◆ What to produce
Go through the lines below and copy each one that holds the string "Hrun".
- Opening Delimiter -
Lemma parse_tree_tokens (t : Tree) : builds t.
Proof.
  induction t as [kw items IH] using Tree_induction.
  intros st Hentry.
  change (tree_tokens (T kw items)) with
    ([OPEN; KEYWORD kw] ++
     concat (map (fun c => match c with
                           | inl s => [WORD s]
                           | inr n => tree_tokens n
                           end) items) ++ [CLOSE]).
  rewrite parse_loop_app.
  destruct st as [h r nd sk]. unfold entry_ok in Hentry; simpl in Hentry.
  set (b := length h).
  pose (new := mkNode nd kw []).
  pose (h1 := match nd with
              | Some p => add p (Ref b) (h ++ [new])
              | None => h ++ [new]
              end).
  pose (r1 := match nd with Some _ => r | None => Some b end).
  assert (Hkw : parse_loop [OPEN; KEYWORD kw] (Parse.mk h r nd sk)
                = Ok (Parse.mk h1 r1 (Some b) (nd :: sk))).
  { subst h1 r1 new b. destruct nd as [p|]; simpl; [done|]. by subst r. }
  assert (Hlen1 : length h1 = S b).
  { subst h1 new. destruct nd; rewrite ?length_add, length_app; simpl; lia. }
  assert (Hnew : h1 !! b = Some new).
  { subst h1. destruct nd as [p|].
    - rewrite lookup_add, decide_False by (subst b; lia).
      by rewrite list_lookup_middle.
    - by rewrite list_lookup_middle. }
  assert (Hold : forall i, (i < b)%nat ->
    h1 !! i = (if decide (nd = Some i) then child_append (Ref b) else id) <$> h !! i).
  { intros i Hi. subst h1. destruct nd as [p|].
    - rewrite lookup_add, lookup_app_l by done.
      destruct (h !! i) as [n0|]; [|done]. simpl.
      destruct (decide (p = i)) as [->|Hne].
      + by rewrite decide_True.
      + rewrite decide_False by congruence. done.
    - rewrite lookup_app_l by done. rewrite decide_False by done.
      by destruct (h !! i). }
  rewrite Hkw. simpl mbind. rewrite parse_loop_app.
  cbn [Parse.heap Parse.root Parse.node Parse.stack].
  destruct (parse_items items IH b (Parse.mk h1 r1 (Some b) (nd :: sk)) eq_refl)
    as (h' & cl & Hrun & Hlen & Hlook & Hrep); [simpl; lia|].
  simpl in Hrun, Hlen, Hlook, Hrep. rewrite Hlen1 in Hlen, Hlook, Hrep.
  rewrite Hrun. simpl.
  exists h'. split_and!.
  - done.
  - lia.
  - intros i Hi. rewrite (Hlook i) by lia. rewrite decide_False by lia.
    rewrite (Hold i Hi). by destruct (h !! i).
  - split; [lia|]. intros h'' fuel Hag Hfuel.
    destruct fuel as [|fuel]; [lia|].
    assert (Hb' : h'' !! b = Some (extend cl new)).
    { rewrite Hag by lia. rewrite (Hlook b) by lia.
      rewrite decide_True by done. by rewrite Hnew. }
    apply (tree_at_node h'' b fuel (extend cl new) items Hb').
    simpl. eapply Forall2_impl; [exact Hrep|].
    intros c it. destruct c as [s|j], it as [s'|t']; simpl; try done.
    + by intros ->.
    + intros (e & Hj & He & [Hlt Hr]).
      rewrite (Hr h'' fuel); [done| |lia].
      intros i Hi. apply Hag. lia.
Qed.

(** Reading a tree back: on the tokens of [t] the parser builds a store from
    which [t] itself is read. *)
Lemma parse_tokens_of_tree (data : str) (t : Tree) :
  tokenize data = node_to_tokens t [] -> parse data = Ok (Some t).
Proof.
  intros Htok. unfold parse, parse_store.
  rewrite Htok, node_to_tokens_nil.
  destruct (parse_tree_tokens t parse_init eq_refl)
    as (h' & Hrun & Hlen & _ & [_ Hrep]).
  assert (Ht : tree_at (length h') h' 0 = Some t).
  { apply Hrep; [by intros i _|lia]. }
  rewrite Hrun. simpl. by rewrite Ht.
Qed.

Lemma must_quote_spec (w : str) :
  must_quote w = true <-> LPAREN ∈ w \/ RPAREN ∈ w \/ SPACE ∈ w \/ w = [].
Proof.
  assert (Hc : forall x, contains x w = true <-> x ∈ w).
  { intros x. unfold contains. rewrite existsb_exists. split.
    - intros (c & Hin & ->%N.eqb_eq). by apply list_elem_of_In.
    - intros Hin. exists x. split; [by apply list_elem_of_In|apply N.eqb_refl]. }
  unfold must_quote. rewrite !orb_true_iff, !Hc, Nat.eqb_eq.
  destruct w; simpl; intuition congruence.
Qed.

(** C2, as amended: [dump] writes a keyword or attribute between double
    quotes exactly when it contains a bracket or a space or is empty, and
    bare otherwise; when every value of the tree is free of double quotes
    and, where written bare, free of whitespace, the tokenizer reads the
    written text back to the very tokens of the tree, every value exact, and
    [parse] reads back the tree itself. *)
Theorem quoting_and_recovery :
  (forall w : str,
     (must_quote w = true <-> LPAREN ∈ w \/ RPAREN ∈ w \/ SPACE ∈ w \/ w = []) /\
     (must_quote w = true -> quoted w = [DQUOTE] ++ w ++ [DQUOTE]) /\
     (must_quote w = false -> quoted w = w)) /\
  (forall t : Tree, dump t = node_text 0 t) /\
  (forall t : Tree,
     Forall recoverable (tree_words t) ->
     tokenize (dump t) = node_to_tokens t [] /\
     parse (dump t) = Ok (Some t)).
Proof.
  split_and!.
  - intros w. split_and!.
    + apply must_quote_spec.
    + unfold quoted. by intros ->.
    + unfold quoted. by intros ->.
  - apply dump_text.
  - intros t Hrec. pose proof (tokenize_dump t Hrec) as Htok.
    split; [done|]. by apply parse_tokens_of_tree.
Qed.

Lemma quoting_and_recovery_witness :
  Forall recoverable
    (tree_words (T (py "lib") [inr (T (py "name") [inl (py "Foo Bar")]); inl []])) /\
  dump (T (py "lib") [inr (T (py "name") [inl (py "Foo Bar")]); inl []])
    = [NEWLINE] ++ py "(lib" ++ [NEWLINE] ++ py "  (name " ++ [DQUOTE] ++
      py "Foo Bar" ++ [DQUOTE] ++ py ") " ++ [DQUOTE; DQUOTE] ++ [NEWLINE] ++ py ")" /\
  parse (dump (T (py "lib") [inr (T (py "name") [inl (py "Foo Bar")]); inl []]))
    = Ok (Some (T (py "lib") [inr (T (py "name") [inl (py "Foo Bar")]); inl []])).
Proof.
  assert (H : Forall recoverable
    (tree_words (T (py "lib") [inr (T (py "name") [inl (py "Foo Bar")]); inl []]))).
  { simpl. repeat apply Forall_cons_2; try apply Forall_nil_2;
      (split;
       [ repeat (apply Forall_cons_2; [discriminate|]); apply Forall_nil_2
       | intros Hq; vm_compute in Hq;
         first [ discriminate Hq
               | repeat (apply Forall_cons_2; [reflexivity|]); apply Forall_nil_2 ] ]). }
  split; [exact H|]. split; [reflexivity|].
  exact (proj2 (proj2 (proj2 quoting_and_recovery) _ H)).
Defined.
- Closing Delimiter -
- Opening Delimiter -
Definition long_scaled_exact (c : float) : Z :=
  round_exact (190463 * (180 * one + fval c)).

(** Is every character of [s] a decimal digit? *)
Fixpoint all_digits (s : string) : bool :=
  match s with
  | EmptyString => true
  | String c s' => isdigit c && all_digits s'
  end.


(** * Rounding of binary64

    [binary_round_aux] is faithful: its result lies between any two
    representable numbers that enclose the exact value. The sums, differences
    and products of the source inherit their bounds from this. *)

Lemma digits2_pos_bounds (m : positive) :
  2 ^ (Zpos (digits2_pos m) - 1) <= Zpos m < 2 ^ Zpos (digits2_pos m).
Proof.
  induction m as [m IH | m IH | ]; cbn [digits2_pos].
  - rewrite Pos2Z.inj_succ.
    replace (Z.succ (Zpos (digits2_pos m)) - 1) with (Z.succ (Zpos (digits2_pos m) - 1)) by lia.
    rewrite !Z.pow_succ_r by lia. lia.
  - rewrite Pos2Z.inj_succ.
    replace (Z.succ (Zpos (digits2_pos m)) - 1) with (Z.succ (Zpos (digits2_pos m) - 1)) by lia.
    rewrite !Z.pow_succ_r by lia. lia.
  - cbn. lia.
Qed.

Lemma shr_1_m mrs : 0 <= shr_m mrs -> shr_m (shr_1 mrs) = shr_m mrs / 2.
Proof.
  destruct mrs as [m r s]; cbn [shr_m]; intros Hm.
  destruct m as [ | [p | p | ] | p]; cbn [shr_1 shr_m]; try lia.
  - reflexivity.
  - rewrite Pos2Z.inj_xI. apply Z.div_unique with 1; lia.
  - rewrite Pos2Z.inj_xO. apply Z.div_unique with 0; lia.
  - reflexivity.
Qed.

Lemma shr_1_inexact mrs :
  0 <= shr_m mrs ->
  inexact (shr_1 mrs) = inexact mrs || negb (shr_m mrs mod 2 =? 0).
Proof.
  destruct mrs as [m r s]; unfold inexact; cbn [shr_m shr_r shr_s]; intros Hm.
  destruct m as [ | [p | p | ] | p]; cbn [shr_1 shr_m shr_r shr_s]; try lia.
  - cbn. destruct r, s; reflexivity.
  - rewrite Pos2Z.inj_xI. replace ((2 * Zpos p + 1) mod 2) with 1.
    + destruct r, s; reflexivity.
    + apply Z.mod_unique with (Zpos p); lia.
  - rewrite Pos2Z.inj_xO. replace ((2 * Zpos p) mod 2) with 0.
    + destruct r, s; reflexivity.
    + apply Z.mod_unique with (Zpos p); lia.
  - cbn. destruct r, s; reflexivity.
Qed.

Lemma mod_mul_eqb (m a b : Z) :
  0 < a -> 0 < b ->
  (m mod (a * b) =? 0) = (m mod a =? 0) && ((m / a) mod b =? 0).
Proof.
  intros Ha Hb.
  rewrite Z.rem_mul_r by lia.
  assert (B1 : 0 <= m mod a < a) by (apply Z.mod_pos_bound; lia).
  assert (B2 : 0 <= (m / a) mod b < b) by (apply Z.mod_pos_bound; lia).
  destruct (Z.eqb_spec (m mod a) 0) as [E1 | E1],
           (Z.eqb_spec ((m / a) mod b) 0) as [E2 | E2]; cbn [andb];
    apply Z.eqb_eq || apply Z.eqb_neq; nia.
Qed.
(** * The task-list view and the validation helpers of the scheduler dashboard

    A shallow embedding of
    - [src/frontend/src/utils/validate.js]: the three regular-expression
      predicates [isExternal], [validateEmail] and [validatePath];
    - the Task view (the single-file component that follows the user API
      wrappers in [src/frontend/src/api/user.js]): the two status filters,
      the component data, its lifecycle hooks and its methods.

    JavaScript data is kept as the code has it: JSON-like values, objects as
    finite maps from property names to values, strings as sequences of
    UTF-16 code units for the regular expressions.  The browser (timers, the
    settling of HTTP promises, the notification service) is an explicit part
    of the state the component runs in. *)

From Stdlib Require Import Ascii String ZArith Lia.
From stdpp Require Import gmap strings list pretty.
- Closing Delimiter -
- Opening Delimiter -
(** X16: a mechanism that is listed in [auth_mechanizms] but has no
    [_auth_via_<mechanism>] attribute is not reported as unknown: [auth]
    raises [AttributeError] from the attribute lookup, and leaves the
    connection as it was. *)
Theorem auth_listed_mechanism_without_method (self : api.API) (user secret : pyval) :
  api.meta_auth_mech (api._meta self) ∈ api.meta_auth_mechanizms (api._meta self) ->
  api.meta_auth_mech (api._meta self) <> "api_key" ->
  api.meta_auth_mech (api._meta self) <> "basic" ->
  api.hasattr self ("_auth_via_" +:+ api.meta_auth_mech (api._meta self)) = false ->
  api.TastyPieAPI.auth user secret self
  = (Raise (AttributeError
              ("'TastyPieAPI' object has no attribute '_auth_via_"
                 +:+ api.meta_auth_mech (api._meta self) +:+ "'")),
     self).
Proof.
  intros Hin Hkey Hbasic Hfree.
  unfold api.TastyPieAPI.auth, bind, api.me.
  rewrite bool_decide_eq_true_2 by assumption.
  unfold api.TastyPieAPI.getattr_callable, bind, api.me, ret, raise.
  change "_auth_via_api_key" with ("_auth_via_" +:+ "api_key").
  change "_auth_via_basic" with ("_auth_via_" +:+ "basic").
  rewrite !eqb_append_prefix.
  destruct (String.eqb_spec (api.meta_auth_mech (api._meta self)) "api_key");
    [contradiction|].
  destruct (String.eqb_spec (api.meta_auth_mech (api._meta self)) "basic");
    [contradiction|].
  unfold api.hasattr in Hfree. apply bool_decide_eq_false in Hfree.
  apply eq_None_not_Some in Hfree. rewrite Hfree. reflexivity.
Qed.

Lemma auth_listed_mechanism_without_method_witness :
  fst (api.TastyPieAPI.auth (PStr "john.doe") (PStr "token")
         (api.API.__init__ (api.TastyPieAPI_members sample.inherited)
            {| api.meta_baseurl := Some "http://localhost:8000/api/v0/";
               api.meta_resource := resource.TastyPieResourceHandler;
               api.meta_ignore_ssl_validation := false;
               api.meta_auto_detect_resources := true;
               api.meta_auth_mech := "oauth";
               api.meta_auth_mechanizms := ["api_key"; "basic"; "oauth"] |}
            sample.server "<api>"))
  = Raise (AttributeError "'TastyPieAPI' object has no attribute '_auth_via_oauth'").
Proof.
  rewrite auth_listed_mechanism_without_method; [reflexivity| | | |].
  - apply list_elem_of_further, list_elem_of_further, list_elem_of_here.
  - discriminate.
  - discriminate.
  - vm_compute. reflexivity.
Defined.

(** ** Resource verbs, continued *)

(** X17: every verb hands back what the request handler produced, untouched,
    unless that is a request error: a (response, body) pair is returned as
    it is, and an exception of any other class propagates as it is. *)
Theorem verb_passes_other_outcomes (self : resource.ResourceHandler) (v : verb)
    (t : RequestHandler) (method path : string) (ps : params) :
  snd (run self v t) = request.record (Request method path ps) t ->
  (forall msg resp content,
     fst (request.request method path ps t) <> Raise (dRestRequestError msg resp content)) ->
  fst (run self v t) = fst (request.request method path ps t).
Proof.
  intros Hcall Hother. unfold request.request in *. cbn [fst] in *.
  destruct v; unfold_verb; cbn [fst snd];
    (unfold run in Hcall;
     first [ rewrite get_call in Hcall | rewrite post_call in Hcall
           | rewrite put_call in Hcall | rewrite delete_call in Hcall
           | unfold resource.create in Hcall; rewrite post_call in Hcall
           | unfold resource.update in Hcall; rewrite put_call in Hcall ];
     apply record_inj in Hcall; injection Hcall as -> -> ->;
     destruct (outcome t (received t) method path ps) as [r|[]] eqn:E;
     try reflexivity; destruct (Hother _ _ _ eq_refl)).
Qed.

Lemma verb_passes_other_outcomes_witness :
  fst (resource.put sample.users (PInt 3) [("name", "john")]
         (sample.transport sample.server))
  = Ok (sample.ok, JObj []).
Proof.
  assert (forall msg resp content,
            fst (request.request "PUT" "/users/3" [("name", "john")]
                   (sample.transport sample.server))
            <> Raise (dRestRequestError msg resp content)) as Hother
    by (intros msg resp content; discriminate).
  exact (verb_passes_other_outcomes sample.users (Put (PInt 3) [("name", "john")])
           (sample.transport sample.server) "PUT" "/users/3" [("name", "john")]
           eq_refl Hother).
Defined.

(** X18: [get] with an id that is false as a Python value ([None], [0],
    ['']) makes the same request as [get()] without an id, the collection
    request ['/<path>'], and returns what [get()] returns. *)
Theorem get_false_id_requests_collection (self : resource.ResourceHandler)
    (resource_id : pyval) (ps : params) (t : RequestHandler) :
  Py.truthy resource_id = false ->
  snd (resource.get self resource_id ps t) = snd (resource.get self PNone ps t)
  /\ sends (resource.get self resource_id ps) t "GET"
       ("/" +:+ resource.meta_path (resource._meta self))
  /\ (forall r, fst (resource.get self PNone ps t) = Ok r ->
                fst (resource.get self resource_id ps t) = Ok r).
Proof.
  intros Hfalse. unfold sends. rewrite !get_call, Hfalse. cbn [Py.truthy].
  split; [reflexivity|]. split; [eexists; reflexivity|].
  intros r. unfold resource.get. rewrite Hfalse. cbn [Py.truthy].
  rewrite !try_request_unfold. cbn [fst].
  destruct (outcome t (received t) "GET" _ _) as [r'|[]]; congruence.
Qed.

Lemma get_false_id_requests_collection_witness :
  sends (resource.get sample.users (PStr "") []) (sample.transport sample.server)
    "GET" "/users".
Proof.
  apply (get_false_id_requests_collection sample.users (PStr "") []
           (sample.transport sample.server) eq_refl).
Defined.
- Closing Delimiter -
◆ Task result
    as (h' & cl & Hrun & Hlen & Hlook & Hrep); [simpl; lia|].
  simpl in Hrun, Hlen, Hlook, Hrep. rewrite Hlen1 in Hlen, Hlook, Hrep.
  rewrite Hrun. simpl.
    as (h' & Hrun & Hlen & _ & [_ Hrep]).
  rewrite Hrun. simpl. by rewrite Ht.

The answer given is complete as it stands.